Hi,

I have been experimenting with pg_stat_lock and would like to see
*what kind of operation* is causing waits, not just that waits
happened.  This patch adds a "mode" dimension so the view can
distinguish, e.g., waits caused by VACUUM (ShareUpdateExclusiveLock)
from waits caused by DDL (AccessExclusiveLock), without parsing
log_lock_waits output.

The holder mode is already computed and emitted by log_lock_waits
via GetLockHoldersAndWaiters(), so aggregating it into pg_stat_lock
seems like a natural fit at low cost.

## Proposal

Add a mode column to pg_stat_lock:

  locktype | mode                     | waits | wait_time |
fastpath_exceeded

---------+--------------------------+-------+-----------+------------------
  relation | ShareUpdateExclusiveLock |   312 |     89200 |                0
  relation | AccessExclusiveLock      |    47 |    238400 |                0

For waits / wait_time, the mode records the *blocking* mode,
captured under the lock partition LWLock when the requester joins
the wait queue:

  1. Among modes that conflict with the requester and are currently
     held (lock->granted[m] > 0), pick the strongest one.
  2. If no held mode conflicts (queue-priority-only wait), pick the
     strongest mode in lock->waitMask that conflicts.

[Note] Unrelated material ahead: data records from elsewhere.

(* ===== verification/ClientCfg.v ===== *)
(** The configuration of a client (src/internal/configure/client.go): its options, the ones
    that are handed to the service, the checks and the getters. *)

From S2P Require Import Prelude Errno GoLib Utils Vars DeployConfig Topology.

(** ** Keys *)

Definition KEY_KIND : string := "kind".
Definition KEY_CONTAINER_IMAGE : string := "container_image".
Definition KEY_LOG_DIR : string := "log_dir".
Definition KEY_DATA_DIR : string := "data_dir".
Definition KEY_CORE_DIR : string := "core_dir".
Definition KEY_CACHE_DIR : string := "mount_dirs".
Definition KEY_DINGOFS_LISTEN_MDS_ADDRS : string := "mdsOpt.rpcRetryOpt.addrs".
Definition KEY_DINGOFS_LISTEN_MDSV2_ADDRS : string := "mds.addr".
Definition KEY_CONTAINER_PID : string := "container_pid".
Definition KEY_ENVIRONMENT : string := "env".
Definition KEY_DISK_CACHE_CACHE_DIR : string := "disk_cache.cache_dir".
Definition KEY_STORAGE_TYPE : string := "storage.type".
Definition KEY_CLIENT_S3_ACCESS_KEY : string := "s3.ak".
Definition KEY_CLIENT_S3_SECRET_KEY : string := "s3.sk".
Definition KEY_CLIENT_S3_ADDRESS : string := "s3.endpoint".
Definition KEY_CLIENT_S3_BUCKET_NAME : string := "s3.bucket_name".
Definition KEY_QUOTA_CAPACITY : string := "quota.capacity".
Definition KEY_QUOTA_INODES : string := "quota.inodes".
Definition DEFAULT_CORE_LOCATE_DIR : string := "/core".
Definition FS_TYPE_VKS_V2 : string := "vfs_v2".
Definition DEFAULT_DINGOFS_CLIENT_CONTAINER_IMAGE : string := "dingodatabase/dingofs:latest".

Definition excludeClientConfig : list string :=
  [KEY_CONTAINER_IMAGE; KEY_LOG_DIR; KEY_DATA_DIR; KEY_CORE_DIR; KEY_CACHE_DIR; KEY_CONTAINER_PID; KEY_ENVIRONMENT].

Record ClientConfig : Type := mkClientConfig {
  cc_config : gmap string val;
  cc_serviceConfig : gmap string string;
  cc_variables : Variables;
  cc_data : string }.

(** ** Reading an option

    The assertion of its type panics. *)
Definition cc_getString (cc : ClientConfig) (key : string) : res error string :=
  match cc_config cc !! ToLower key with
  | None | Some VNil => Ok ""
  | Some (VString s) => Ok s
  | Some _ => Panic
  end.
Definition cc_getBool (cc : ClientConfig) (key : string) : res error bool :=
  match cc_config cc !! ToLower key with
  | None | Some VNil => Ok false
  | Some (VBool b) => Ok b
  | Some _ => Panic
  end.
Definition cc_getDigital (cc : ClientConfig) (key : string) : res error Z :=
  match cc_config cc !! ToLower key with
  | None | Some VNil => Ok 0%Z
  | Some (VInt z) => Ok z
  | Some _ => Panic
  end.

Definition cc_GetKind cc := cc_getString cc KEY_KIND.
Definition cc_GetDataDir cc := cc_getString cc KEY_DATA_DIR.
Definition cc_GetLogDir cc := cc_getString cc KEY_LOG_DIR.
Definition cc_GetCoreDir cc := cc_getString cc KEY_CORE_DIR.
Definition cc_GetMapperCacheDir cc := cc_getString cc KEY_CACHE_DIR.
Definition cc_GetStorageType cc := cc_getString cc KEY_STORAGE_TYPE.
Definition cc_GetS3AccessKey cc := cc_getString cc KEY_CLIENT_S3_ACCESS_KEY.
Definition cc_GetS3SecretKey cc := cc_getString cc KEY_CLIENT_S3_SECRET_KEY.
Definition cc_GetS3Address cc := cc_getString cc KEY_CLIENT_S3_ADDRESS.
Definition cc_GetS3BucketName cc := cc_getString cc KEY_CLIENT_S3_BUCKET_NAME.
Definition cc_GetContainerPid cc := cc_getString cc KEY_CONTAINER_PID.
Definition cc_GetEnvironments cc := cc_getString cc KEY_ENVIRONMENT.
Definition cc_GetQuotaCapacity cc := cc_getDigital cc KEY_QUOTA_CAPACITY.
Definition cc_GetQuotaInodes cc := cc_getDigital cc KEY_QUOTA_INODES.
Definition cc_GetContainerImage (cc : ClientConfig) : res error string :=
  containerImage ← cc_getString cc KEY_CONTAINER_IMAGE;
  Ok (if decide (containerImage = "") then DEFAULT_DINGOFS_CLIENT_CONTAINER_IMAGE else containerImage).
Definition cc_GetClusterMDSAddr (cc : ClientConfig) (mountFSType : string) : res error string :=
  if decide (mountFSType = FS_TYPE_VKS_V2) then cc_getString cc KEY_DINGOFS_LISTEN_MDSV2_ADDRS
  else cc_getString cc KEY_DINGOFS_LISTEN_MDS_ADDRS.

(** ** Paths in the container *)

Definition GetFSClientPrefix : res error string :=
  l ← GetDingoFSProjectLayout; Ok (ProjectRootDir l +:+ "/client").
Definition GetFSClientConfPath : res error string :=
  l ← GetDingoFSProjectLayout; Ok (ProjectRootDir l +:+ "/client/conf/client.conf").
Definition GetFSClientMountPath (subPath : string) : string := "/host" +:+ subPath.

(** ** Making a configuration *)

(** The options of the service, in the order the map is walked. *)
Fixpoint service_config (l : list (string * val)) (m : gmap string string) : res error (gmap string string) :=
  match l with
  | [] => Ok m
  | (k, v) :: l =>
      match All2Str v with
      | None => Err (ECode ERR_UNSUPPORT_CLIENT_CONFIGURE_VALUE_TYPE)
      | Some value => service_config l (if decide (k ∈ excludeClientConfig) then m else <[k := value]> m)
      end
  end.

Section config.
Context (stack : nat) `{MapOrder}.

Definition client_variables : res error Variables :=
  let '(vars, _) := Register NewVariables (mkVariable "prefix" "" "/dingofs/client" false) in
  wrap_err ERR_RESOLVE_CLIENT_VARIABLE_FAILED (vars_Build stack vars).

Definition NewClientConfig (config : gmap string val) (mountFSType : string) : res error ClientConfig :=
  serviceConfig ← service_config (range config) ∅;
  vars ← client_variables;
  let cc := mkClientConfig config serviceConfig vars "" in
  kind ← cc_GetKind cc;
  if decide (kind ≠ KIND_DINGOFS) then Err (ECode ERR_UNSUPPORT_CLIENT_CONFIGURE_KIND) else
  addr ← cc_GetClusterMDSAddr cc mountFSType;
  if decide (addr = "") then Err (ECode ERR_INVALID_CLUSTER_LISTEN_MDS_ADDRESS) else
  Ok cc.

(** Reading the text is the library's. *)
Context (read_yaml : string → option (gmap string val)).

Definition ParseClientCfg (data : string) : res error ClientConfig :=
  match read_yaml data with
  | None => Err (ECode ERR_PARSE_CLIENT_CONFIGURE_FAILED)
  | Some config => NewClientConfig config ""
  end.

(** The file is read twice, once for its text and once by the library, which adds the
    default of an option the file does not set. *)
Definition ParseClientConfig (text text' : option string) (mountFSType : string) : res error ClientConfig :=
  match text with
  | None => Err (ECode ERR_PARSE_CLIENT_CONFIGURE_FAILED)
  | Some data =>
      match text' ≫= read_yaml with
      | None => Err (ECode ERR_PARSE_CLIENT_CONFIGURE_FAILED)
      | Some m =>
          let m := match m !! KEY_DISK_CACHE_CACHE_DIR with
                   | None => <[KEY_DISK_CACHE_CACHE_DIR := VString ""]> m | Some _ => m end in
          cfg ← NewClientConfig m mountFSType;
          Ok (mkClientConfig (cc_config cfg) (cc_serviceConfig cfg) (cc_variables cfg) data)
      end
  end.
End config.

(** ** What an accepted configuration is *)

(** The text of every option but the excluded ones. *)
Definition service_option (config : gmap string val) (k : string) : option string :=
  if decide (k ∈ excludeClientConfig) then None else config !! k ≫= All2Str.

Lemma service_config_spec l m m' :
  NoDup l.*1 → service_config l m = Ok m' →
  ∀ k, m' !! k = match (list_to_map l : gmap string val) !! k with
                 | Some v => if decide (k ∈ excludeClientConfig) then m !! k else All2Str v
                 | None => m !! k end.
Proof.
  revert m; induction l as [|[k0 v0] l IH]; intros m; simpl; [by intros _ [= <-] k; rewrite lookup_empty|].
  intros [Hk0 Hnd]%NoDup_cons. destruct (All2Str v0) as [s|] eqn:Hv; [|done]. intros Hs k.
  rewrite (IH _ Hnd Hs k). destruct (decide (k = k0)) as [->|Hk].
  - rewrite lookup_insert_eq, not_elem_of_list_to_map_1 by done. case_decide; [done|]. by rewrite lookup_insert_eq.
  - rewrite lookup_insert_ne by done. case_decide; [done|]. by rewrite lookup_insert_ne.
Qed.
Lemma service_config_typed l m m' k v :
  service_config l m = Ok m' → (k, v) ∈ l → is_Some (All2Str v).
Proof.
  revert m; induction l as [|[k0 v0] l IH]; intros m; simpl; [by intros _ ?%elem_of_nil|].
  destruct (All2Str v0) as [s|] eqn:Hv; [|done]. intros Hs [[= -> ->]|Hin]%elem_of_cons; [by eexists|by eapply IH].
Qed.
Lemma service_config_total l m :
  Forall (λ kv, is_Some (All2Str kv.2)) l → ∃ m', service_config l m = Ok m'.
Proof.
  intros Hl. revert m; induction Hl as [|[k v] l [s Hs] _ IH]; intros m; simpl in *; [by eexists|].
  rewrite Hs. apply IH.
Qed.

Lemma range_one `{MapOrder} {V} k (v : V) : range {[k := v]} = [(k, v)].
Proof. apply Permutation_singleton_r. by rewrite range_perm, map_to_list_singleton. Qed.
Lemma range_map `{MapOrder} {V} (m : gmap string V) : list_to_map (range m) = m.
Proof.
  rewrite <-(list_to_map_to_list m) at 2. apply list_to_map_proper; [|apply range_perm].
  rewrite range_perm. apply NoDup_fst_map_to_list.
Qed.
Lemma range_keys_nodup `{MapOrder} {V} (m : gmap string V) : NoDup (range m).*1.
Proof. rewrite range_perm. apply NoDup_fst_map_to_list. Qed.

Section accepted.
Context `{MapOrder} (stack : nat).

Lemma client_variables_ok : client_variables (S stack) =
  Ok {| vmap := {["prefix" := mkVariable "prefix" "" "/dingofs/client" true]}; vr := true |}.
Proof.
  unfold client_variables, Register, vars_Build, Build. cbn [vmap NewVariables Name].
  rewrite lookup_empty. cbn [vmap]. rewrite insert_empty, range_one. cbn -[refs insert lookup].
  rewrite lookup_singleton_eq. cbn -[refs insert lookup]. replace (refs _) with (@nil string) by by vm_compute.
  by rewrite insert_singleton_eq.
Qed.

Lemma service_config_range config m :
  service_config (range config) ∅ = Ok m → ∀ k, m !! k = service_option config k.
Proof.
  intros Hs k. rewrite (service_config_spec _ _ _ (range_keys_nodup config) Hs), range_map, lookup_empty.
  unfold service_option. by destruct (config !! k); case_decide.
Qed.

Definition mds_address_key (mountFSType : string) : string :=
  ToLower (if decide (mountFSType = FS_TYPE_VKS_V2) then KEY_DINGOFS_LISTEN_MDSV2_ADDRS else KEY_DINGOFS_LISTEN_MDS_ADDRS).

Lemma getString_option cc key t :
  t ≠ "" → cc_getString cc key = Ok t ↔ cc_config cc !! ToLower key = Some (VString t).
Proof.
  intros Ht. unfold cc_getString.
  split; [intros Hc; by destruct (cc_config cc !! _) as [[]|]; simplify_eq|by intros ->].
Qed.
Lemma address_option cc fs addr :
  addr ≠ "" → cc_GetClusterMDSAddr cc fs = Ok addr ↔ cc_config cc !! mds_address_key fs = Some (VString addr).
Proof. intros Ha. unfold cc_GetClusterMDSAddr, mds_address_key. by case_decide; apply getString_option. Qed.
Lemma kind_option cc : cc_GetKind cc = Ok KIND_DINGOFS ↔ cc_config cc !! KEY_KIND = Some (VString KIND_DINGOFS).
Proof. by apply (getString_option cc KEY_KIND). Qed.

(** A configuration is accepted exactly when every option is a text, a number or a truth
    value, the kind is the one of the file system and the servers of the file system have
    an address. *)
Theorem NewClientConfig_accepts config fs :
  (∃ cc, NewClientConfig (S stack) config fs = Ok cc) ↔
  (∀ k v, config !! k = Some v → is_Some (All2Str v)) ∧
  config !! KEY_KIND = Some (VString KIND_DINGOFS) ∧
  ∃ addr, addr ≠ "" ∧ config !! mds_address_key fs = Some (VString addr).
Proof.
  unfold NewClientConfig. rewrite client_variables_ok. split.
  - intros (cc & (m & Hs & Hc)%bind_Ok). simpl in Hc. apply bind_Ok in Hc as (kind & Hk & Hc).
    case_decide as Hd; [done|]. subst kind. apply bind_Ok in Hc as (addr & Ha & Hc).
    case_decide; [done|]. split_and!.
    + intros k v Hkv. eapply service_config_typed; [done|].
      by rewrite range_perm, elem_of_map_to_list.
    + by apply kind_option in Hk.
    + exists addr. split; [done|]. by apply address_option in Ha.
  - intros (Hall & Hk & addr & Hne & Ha). destruct (service_config_total (range config) ∅) as [m Hm].
    { apply Forall_forall. intros [k v]. rewrite range_perm, elem_of_map_to_list. apply Hall. }
    rewrite Hm. simpl. rewrite (proj2 (kind_option (mkClientConfig config m _ "")) Hk). simpl.
    rewrite (proj2 (address_option (mkClientConfig config m _ "") fs addr Hne) Ha). simpl.
    rewrite decide_False by done. by eexists.
Qed.

(** What is made of it: the service gets the text of every option but the excluded ones,
    whatever the order in which the options are walked. *)
Theorem NewClientConfig_options config fs cc :
  NewClientConfig (S stack) config fs = Ok cc →
  cc_config cc = config ∧ (∀ k, cc_serviceConfig cc !! k = service_option config k) ∧
  Vars.Get (cc_variables cc) "prefix" = Ok "/dingofs/client".
Proof.
  unfold NewClientConfig. rewrite client_variables_ok. intros (m & Hs & Hc)%bind_Ok. simpl in Hc.
  apply bind_Ok in Hc as (kind & _ & Hc). case_decide; [done|]. apply bind_Ok in Hc as (addr & _ & Hc).
  case_decide; [done|]. injection Hc as <-. simpl. split_and!; [done| |done]. by apply service_config_range.
Qed.
End accepted.

(** A kind that is not a text is not an error: the process ends. *)
Example numeric_kind_panics :
  NewClientConfig (H := canonical_order) 10 {["kind" := VInt 1]} "" = Panic.
Proof. by vm_compute. Qed.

Rule (1) takes precedence so the recorded blocker reflects an actual
holder when one exists, falling back to a queued waiter only for
pure queue-priority waits.

For fastpath_exceeded, the mode records the *requested* mode (slot
exhaustion has no blocker); see open question 3 below.

## Use cases

Three operational questions that are awkward today and trivial
with this column:

1. "Is VACUUM impacting user workload?"
   -> sum(wait_time) where mode = 'ShareUpdateExclusiveLock'.

2. "Did the last DDL migration cause user-visible waits?"
   -> diff of waits/wait_time on mode = 'AccessExclusiveLock'
      across the deployment window.

3. "Are SELECTs being blocked indirectly via queue priority?"
   -> AccessShare requesters appearing with a stronger blocker mode
      indicate they were queued behind a stronger waiter.

## Cost

  - Shared memory: +~2.3 kB per cluster (one PgStatShared_Lock
    expanded from [locktype] to [locktype][mode]).
  - No new instrumentation in the fast path.  The blocker-mode
    snapshot loop runs only when the request would otherwise wait.

## Alternatives considered

  A) requester_mode only.  Same storage, simpler implementation,
     but the information is largely inferable from locktype plus
     context.  No operational question seemed to need it.

  B) Both requester_mode and blocker_mode.  Most informative and
     could be added, but the view output becomes much larger.
     Users wanting that detail probably reach for pg_wait_sampling
     or log_lock_waits already.

This patch proposes "blocker mode only" as a middle ground.

## Open questions

1. Multi-blocker representation.
   When several conflicting modes are held simultaneously, the
   proposal picks the strongest -- the one whose release the
   waiter needs.  Other conventions worth considering?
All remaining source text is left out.